DATA TO PROCESS section start

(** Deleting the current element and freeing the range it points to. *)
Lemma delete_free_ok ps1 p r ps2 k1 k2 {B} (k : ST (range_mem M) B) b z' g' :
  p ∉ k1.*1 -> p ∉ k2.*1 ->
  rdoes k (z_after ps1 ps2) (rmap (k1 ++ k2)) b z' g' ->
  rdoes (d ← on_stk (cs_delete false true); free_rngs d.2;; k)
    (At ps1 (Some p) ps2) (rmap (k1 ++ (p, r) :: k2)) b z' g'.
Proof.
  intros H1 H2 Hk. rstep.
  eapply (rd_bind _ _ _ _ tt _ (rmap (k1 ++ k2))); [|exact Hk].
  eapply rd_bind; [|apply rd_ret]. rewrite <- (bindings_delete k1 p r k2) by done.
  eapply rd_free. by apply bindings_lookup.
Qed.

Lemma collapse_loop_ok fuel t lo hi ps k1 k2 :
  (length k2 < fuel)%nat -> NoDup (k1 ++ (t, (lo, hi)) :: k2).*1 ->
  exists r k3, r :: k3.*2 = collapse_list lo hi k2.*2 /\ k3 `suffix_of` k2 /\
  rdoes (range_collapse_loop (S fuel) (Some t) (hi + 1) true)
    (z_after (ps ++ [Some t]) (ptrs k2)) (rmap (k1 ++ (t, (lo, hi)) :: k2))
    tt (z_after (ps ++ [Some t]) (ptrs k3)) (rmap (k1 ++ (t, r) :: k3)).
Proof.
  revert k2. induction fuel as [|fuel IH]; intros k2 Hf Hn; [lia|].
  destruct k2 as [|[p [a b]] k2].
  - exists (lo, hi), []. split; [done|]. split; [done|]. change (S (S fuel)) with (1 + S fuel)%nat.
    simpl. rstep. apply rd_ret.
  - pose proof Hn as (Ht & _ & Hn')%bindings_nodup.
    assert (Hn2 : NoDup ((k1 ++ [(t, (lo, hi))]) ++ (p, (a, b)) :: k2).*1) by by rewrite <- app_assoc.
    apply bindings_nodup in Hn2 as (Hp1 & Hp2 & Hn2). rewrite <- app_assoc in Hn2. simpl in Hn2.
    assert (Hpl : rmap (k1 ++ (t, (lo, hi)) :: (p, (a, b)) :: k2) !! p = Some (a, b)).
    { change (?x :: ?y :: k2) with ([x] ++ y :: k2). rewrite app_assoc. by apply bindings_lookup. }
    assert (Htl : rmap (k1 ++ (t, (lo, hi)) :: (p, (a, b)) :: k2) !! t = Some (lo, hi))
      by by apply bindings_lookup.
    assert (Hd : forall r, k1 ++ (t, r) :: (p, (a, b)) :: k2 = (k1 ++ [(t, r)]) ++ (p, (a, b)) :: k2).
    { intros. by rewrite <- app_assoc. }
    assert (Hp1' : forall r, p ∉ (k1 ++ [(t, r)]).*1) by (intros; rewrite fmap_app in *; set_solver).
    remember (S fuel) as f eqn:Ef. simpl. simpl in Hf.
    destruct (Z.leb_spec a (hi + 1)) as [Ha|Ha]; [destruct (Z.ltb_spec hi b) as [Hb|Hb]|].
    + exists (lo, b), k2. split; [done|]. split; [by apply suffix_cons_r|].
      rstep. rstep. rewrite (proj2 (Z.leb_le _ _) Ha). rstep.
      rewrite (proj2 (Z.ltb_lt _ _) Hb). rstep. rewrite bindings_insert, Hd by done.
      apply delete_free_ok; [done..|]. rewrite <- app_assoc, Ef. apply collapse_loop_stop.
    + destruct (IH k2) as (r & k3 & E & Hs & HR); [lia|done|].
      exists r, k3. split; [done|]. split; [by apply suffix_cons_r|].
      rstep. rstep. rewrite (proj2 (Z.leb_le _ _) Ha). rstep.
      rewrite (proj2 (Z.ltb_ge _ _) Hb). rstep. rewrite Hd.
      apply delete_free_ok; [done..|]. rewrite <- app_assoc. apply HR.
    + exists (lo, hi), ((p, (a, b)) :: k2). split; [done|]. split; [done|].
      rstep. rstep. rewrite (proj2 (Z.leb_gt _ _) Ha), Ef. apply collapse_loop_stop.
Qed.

DATA TO PROCESS section end

Which lines of the entries above contain the word "Lemma"? Copy each of them.

Lemma delete_free_ok ps1 p r ps2 k1 k2 {B} (k : ST (range_mem M) B) b z' g' :
Lemma collapse_loop_ok fuel t lo hi ps k1 k2 :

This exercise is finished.